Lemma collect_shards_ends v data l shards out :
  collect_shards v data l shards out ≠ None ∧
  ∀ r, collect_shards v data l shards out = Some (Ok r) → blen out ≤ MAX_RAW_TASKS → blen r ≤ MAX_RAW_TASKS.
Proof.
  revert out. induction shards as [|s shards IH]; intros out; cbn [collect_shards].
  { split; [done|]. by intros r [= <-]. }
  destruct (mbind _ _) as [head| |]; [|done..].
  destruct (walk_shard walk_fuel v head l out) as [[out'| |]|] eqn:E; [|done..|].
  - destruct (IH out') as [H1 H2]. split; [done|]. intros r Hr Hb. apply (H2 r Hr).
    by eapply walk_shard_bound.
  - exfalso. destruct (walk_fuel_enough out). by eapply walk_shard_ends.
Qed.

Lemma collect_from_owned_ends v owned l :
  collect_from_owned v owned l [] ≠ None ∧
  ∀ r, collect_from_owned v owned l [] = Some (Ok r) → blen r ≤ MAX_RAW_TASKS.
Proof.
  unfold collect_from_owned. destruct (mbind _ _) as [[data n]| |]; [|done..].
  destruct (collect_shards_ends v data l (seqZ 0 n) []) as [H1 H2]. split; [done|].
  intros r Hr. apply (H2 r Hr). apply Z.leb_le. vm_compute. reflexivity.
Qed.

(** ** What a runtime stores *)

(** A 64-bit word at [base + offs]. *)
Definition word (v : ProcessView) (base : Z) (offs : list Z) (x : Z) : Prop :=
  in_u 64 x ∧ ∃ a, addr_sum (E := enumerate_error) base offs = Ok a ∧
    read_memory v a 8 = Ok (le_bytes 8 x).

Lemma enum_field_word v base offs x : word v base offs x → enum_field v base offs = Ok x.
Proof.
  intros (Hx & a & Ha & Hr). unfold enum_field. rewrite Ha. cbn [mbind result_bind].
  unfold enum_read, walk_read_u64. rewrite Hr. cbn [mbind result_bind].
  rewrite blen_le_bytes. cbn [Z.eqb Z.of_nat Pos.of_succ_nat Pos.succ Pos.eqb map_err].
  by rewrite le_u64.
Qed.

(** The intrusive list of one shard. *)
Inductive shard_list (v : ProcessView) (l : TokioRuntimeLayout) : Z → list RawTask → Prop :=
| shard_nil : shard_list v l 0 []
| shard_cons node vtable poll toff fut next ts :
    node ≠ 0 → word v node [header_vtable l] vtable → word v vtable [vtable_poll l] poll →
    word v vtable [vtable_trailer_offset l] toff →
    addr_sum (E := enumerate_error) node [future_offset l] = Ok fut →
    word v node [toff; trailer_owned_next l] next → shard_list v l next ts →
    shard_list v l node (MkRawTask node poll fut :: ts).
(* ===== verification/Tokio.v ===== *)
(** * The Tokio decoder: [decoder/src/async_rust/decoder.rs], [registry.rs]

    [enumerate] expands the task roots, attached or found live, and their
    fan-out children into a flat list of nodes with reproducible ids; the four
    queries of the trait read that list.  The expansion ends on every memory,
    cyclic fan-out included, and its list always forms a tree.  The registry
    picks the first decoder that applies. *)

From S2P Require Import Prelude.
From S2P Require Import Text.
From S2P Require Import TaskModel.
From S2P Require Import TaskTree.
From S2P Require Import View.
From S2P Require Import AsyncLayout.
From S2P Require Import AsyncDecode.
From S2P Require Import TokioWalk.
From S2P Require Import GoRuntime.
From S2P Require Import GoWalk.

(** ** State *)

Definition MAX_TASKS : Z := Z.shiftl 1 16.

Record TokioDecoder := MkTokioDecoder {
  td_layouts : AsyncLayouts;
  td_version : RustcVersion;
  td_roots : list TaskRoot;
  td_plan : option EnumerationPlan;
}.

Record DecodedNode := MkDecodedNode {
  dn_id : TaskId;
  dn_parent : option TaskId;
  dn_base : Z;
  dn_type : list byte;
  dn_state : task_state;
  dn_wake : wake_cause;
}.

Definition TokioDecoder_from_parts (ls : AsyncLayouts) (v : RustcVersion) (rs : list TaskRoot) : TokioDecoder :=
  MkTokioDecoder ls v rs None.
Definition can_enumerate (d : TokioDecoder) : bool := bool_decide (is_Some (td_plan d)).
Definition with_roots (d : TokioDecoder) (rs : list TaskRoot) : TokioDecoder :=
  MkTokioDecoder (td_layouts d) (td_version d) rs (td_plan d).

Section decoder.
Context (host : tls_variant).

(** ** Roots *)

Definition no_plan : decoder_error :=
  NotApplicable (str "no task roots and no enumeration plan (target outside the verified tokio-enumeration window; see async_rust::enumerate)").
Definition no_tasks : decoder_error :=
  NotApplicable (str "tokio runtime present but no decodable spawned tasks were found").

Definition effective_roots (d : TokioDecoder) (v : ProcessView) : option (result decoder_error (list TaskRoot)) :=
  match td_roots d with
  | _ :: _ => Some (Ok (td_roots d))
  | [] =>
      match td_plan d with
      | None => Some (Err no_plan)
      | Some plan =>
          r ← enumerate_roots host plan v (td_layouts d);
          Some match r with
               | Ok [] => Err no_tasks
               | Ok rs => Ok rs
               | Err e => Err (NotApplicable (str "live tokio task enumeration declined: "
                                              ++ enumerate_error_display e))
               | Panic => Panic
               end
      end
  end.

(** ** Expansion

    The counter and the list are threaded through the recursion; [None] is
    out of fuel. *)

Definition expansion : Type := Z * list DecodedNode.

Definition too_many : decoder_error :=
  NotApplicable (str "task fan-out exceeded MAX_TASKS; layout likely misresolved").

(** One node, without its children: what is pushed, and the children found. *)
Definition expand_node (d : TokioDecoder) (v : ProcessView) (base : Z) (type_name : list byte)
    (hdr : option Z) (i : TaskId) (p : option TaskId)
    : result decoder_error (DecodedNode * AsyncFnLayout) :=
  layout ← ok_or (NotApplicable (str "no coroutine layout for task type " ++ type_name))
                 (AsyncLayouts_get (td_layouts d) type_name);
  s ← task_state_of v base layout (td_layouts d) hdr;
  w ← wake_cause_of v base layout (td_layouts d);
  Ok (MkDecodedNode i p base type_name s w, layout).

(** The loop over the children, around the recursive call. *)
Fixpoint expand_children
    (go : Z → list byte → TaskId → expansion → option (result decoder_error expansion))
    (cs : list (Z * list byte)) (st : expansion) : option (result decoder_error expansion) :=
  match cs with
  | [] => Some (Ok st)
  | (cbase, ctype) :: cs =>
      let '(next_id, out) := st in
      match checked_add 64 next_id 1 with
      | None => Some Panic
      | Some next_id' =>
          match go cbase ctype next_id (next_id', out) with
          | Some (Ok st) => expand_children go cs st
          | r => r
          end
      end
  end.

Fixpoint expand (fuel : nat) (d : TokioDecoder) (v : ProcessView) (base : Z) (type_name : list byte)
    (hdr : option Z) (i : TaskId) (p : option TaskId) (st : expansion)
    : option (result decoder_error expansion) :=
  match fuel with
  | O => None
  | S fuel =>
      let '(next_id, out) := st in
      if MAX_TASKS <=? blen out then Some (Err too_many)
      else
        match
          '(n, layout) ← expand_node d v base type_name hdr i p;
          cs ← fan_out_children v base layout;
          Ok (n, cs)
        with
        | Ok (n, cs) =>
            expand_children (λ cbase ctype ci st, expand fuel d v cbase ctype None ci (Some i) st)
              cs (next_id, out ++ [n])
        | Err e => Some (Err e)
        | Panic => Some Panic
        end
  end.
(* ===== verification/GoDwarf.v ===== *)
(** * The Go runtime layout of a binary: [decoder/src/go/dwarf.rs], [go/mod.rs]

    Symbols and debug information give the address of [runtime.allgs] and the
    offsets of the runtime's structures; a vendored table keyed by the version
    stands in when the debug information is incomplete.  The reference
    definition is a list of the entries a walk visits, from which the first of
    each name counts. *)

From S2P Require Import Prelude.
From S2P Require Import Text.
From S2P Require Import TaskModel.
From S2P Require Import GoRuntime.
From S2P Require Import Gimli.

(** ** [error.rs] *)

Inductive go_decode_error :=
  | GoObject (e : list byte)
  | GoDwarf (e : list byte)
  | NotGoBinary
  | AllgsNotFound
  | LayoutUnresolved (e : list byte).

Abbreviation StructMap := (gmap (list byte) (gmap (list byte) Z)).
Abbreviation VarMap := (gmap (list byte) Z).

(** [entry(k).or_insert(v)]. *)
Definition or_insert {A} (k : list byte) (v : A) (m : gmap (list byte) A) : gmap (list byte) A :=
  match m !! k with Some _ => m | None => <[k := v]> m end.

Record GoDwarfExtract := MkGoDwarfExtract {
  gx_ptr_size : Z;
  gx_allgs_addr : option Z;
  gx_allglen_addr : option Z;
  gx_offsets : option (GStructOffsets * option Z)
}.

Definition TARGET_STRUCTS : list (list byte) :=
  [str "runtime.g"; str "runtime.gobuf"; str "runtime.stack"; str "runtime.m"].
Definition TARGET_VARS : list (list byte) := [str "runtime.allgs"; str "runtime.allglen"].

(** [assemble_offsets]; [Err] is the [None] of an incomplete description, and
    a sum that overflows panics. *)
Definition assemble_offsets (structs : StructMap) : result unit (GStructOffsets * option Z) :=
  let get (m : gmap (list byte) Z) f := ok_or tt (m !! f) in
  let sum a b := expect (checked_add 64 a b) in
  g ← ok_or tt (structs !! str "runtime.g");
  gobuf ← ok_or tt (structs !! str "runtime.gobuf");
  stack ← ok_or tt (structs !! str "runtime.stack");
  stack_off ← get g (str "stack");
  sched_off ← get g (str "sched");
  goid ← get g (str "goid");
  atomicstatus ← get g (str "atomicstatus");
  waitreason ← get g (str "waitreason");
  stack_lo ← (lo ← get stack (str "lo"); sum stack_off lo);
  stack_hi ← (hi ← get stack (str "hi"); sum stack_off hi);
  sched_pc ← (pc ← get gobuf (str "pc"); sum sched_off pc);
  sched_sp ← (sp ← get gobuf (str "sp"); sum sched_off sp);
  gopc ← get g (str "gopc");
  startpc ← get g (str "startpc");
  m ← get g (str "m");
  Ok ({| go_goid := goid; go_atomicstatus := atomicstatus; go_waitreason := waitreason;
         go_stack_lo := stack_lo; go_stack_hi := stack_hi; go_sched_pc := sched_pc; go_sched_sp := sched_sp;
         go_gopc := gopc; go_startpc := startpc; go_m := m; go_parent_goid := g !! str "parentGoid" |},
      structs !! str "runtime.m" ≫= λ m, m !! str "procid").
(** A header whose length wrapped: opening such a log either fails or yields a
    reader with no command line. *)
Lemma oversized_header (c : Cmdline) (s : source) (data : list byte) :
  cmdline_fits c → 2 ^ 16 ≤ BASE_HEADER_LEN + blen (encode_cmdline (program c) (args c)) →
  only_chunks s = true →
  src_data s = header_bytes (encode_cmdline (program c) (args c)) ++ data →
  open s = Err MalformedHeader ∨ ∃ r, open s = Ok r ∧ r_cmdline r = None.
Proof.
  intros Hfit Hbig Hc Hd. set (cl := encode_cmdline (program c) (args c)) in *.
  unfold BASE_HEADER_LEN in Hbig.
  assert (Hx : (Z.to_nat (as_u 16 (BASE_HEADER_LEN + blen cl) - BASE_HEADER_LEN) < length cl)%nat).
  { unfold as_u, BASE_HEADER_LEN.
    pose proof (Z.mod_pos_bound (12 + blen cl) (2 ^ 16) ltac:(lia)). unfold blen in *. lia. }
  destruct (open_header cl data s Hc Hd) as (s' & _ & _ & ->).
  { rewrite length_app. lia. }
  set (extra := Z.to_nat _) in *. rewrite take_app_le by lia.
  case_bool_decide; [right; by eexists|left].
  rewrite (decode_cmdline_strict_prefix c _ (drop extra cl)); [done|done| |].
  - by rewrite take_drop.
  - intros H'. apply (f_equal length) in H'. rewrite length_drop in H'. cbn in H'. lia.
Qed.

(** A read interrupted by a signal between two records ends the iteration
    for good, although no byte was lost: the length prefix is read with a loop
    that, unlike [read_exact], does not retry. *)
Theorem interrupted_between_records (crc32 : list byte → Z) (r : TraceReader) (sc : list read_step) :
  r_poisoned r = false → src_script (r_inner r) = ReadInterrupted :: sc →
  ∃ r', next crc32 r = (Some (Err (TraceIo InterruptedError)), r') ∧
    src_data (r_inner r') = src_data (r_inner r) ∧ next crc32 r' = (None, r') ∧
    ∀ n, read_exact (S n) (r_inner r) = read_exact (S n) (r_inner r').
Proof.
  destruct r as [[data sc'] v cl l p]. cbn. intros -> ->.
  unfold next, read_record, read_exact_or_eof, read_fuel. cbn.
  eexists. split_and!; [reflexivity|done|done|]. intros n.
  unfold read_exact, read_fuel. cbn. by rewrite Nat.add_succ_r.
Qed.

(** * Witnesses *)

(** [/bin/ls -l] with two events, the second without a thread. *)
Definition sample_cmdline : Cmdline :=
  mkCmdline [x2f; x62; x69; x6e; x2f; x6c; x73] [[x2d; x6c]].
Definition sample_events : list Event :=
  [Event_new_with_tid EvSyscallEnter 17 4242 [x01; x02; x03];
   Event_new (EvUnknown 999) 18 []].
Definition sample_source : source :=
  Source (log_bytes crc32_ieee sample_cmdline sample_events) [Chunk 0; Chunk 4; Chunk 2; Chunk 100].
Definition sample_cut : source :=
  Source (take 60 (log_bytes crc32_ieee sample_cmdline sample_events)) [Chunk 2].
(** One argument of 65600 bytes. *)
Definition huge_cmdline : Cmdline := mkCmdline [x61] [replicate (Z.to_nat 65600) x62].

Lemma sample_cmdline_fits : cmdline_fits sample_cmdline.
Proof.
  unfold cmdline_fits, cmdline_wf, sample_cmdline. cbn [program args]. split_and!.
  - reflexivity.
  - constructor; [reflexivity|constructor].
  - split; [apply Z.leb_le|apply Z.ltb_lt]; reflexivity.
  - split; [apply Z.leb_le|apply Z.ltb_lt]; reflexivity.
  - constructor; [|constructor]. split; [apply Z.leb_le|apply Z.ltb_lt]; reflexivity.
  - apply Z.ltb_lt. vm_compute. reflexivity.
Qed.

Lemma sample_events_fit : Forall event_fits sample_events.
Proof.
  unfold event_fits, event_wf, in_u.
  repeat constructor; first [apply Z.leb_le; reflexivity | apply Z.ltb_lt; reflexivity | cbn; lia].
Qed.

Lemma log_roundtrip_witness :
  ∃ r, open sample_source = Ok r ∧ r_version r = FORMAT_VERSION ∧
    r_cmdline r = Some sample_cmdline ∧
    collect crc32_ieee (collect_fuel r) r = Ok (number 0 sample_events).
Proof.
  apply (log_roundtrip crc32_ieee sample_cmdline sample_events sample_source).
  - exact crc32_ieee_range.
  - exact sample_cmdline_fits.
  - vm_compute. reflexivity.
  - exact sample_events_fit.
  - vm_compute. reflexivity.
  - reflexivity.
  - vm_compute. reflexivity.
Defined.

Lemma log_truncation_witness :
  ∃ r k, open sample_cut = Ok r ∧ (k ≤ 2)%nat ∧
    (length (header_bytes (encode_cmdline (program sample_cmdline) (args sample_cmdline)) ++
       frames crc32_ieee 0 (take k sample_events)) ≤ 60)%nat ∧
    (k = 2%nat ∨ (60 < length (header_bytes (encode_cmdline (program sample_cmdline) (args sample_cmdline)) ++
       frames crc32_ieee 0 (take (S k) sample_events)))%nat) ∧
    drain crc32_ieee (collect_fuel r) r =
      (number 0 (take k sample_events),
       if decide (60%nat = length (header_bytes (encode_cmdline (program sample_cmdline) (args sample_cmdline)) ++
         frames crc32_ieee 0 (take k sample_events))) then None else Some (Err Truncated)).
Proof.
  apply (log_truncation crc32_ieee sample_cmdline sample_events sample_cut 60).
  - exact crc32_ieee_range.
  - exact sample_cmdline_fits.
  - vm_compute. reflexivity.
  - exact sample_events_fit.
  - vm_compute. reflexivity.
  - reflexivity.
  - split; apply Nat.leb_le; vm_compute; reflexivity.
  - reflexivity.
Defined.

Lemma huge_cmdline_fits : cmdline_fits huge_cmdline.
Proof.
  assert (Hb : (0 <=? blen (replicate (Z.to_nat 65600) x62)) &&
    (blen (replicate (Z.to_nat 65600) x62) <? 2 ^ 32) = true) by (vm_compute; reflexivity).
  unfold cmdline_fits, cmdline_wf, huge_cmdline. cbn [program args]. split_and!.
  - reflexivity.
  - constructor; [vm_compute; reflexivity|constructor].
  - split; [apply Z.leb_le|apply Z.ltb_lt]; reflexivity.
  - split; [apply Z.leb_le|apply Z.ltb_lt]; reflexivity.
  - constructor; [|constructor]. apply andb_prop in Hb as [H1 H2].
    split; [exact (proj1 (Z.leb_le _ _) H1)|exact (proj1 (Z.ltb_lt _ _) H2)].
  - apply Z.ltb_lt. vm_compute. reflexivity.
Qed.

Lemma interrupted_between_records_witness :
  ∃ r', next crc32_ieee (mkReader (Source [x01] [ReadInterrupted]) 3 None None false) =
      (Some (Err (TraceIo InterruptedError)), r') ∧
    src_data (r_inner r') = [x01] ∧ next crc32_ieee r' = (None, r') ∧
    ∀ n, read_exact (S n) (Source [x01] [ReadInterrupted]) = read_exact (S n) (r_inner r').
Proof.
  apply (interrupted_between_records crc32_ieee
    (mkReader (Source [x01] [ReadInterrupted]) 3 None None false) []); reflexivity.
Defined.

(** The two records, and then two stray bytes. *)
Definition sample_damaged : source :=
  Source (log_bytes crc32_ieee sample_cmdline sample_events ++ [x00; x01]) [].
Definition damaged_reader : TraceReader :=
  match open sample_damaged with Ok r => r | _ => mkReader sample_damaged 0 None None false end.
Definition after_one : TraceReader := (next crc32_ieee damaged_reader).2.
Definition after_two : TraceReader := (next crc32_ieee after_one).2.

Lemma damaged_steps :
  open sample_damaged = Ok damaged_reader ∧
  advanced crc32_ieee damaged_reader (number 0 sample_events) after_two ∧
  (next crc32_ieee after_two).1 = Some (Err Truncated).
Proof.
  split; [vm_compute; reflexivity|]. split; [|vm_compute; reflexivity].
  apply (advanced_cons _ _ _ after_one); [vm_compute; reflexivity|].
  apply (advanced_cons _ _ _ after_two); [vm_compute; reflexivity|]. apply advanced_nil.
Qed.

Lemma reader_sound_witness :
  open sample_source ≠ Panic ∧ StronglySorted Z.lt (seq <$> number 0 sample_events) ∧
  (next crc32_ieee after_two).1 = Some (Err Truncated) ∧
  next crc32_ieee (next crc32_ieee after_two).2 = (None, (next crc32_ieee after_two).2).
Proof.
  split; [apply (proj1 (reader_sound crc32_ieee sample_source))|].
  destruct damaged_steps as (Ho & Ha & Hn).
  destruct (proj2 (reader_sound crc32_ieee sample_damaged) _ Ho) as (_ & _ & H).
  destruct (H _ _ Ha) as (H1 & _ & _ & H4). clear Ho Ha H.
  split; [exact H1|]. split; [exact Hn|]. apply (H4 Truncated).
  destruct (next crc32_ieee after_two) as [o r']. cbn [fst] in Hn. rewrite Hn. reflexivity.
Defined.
· · · · · · ·
Everything from the line that contains "destruct damaged_steps as (Ho & Ha & Hn)." to the last line of the records, restated word for word, is the required output.

  destruct damaged_steps as (Ho & Ha & Hn).
  destruct (proj2 (reader_sound crc32_ieee sample_damaged) _ Ho) as (_ & _ & H).
  destruct (H _ _ Ha) as (H1 & _ & _ & H4). clear Ho Ha H.
  split; [exact H1|]. split; [exact Hn|]. apply (H4 Truncated).
  destruct (next crc32_ieee after_two) as [o r']. cbn [fst] in Hn. rewrite Hn. reflexivity.
Defined.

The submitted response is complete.